-------- Information given

(** [{ ...v, k: x }]: the own enumerable properties of [v], then [k]. *)
Definition spread_with (v : JS.value) (k : string) (x : JS.value)
  : JS.value :=
  JS.VObj (JS.set k x (JS.own_properties v)).

Definition getStackFrames : M (JS.promise JS.value) :=
  request Http.GET Http.CStackframe "Get" None
    (fun data =>
       let! path := getSourcePath in
       let file := match path with Some p => p | None => EmptyString end in
       match JS.get data "frames" with
       | JS.Throw => Monad.ret JS.Pending
       | JS.Normal fs =>
           match JS.or fs (JS.VArr []) with
           | JS.VArr items =>
               let frames :=
                 List.map (fun item => spread_with item "file" (JS.VStr file))
                          items in
               Monad.ret (JS.Fulfilled
                            (spread_with data "frames" (JS.VArr frames)))
           | _ => Monad.ret JS.Pending
           end
       end).

(** [continue()]: the executor of the promise has no statement left. *)
Definition continue : M (JS.promise unit) := Monad.ret JS.Pending.

Definition getVariables : M (JS.promise JS.value) :=
  request Http.GET Http.CVariable "Get" None
    (fun data => Monad.ret (JS.Fulfilled data)).

Definition disconnect : M unit := Monad.ret tt.

End Client.

Arguments backend {Backend} w.
Arguments sent {Backend} w.
Arguments emitted {Backend} w.
Arguments sourcePath {Backend} w.
Arguments sourceText {Backend} w.

End RuntimeClient.

(* ===================================================================== *)
(** ** [src/debugSession.ts]: class [DebugSession] *)
(* ===================================================================== *)

Module DebugSession.

(** Modelled from the spec: the Coordinate Translator, which the session
    inherits from [LoggingDebugSession] (package vscode-debugadapter, not
    under src/). Each side counts lines and columns from 0 or from 1; a
    number is moved from one base to the other. *)
Record Coordinates : Type := {
  clientLinesStartAt1 : bool;
  clientColumnsStartAt1 : bool;
  debuggerLinesStartAt1 : bool;
  debuggerColumnsStartAt1 : bool
}.

(** Modelled from the spec: the translation of one number from a side
    that counts from [fromStartsAt1] to a side that counts from
    [toStartsAt1] (in vscode-debugadapter, not under src/). *)
Definition convert (fromStartsAt1 toStartsAt1 : bool) (n : Z) : Z :=
  match fromStartsAt1, toStartsAt1 with
  | true, false => n - 1
  | false, true => n + 1
  | _, _ => n
  end.

(** Modelled from the spec: client-native line to backend-native line. *)
Definition convertClientLineToDebugger (c : Coordinates) (line : Z) : Z :=
  convert (clientLinesStartAt1 c) (debuggerLinesStartAt1 c) line.

(** Modelled from the spec: backend-native line to client-native line. *)
Definition convertDebuggerLineToClient (c : Coordinates) (line : Z) : Z :=
  convert (debuggerLinesStartAt1 c) (clientLinesStartAt1 c) line.

(** Modelled from the spec: client-native column to backend-native column. *)
Definition convertClientColumnToDebugger (c : Coordinates) (column : Z) : Z :=
  convert (clientColumnsStartAt1 c) (debuggerColumnsStartAt1 c) column.

(** Modelled from the spec: backend-native column to client-native column. *)
Definition convertDebuggerColumnToClient (c : Coordinates) (column : Z) : Z :=
  convert (debuggerColumnsStartAt1 c) (clientColumnsStartAt1 c) column.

----------------

Task statement: Everything from the line containing "Definition convert (fromStartsAt1" through the final line of the entries is to be written out exactly. No other lines belong in the answer.

Completed exercise:
Definition convert (fromStartsAt1 toStartsAt1 : bool) (n : Z) : Z :=
  match fromStartsAt1, toStartsAt1 with
  | true, false => n - 1
  | false, true => n + 1
  | _, _ => n
  end.

(** Modelled from the spec: client-native line to backend-native line. *)
Definition convertClientLineToDebugger (c : Coordinates) (line : Z) : Z :=
  convert (clientLinesStartAt1 c) (debuggerLinesStartAt1 c) line.

(** Modelled from the spec: backend-native line to client-native line. *)
Definition convertDebuggerLineToClient (c : Coordinates) (line : Z) : Z :=
  convert (debuggerLinesStartAt1 c) (clientLinesStartAt1 c) line.

(** Modelled from the spec: client-native column to backend-native column. *)
Definition convertClientColumnToDebugger (c : Coordinates) (column : Z) : Z :=
  convert (clientColumnsStartAt1 c) (debuggerColumnsStartAt1 c) column.

(** Modelled from the spec: backend-native column to client-native column. *)
Definition convertDebuggerColumnToClient (c : Coordinates) (column : Z) : Z :=
  convert (debuggerColumnsStartAt1 c) (clientColumnsStartAt1 c) column.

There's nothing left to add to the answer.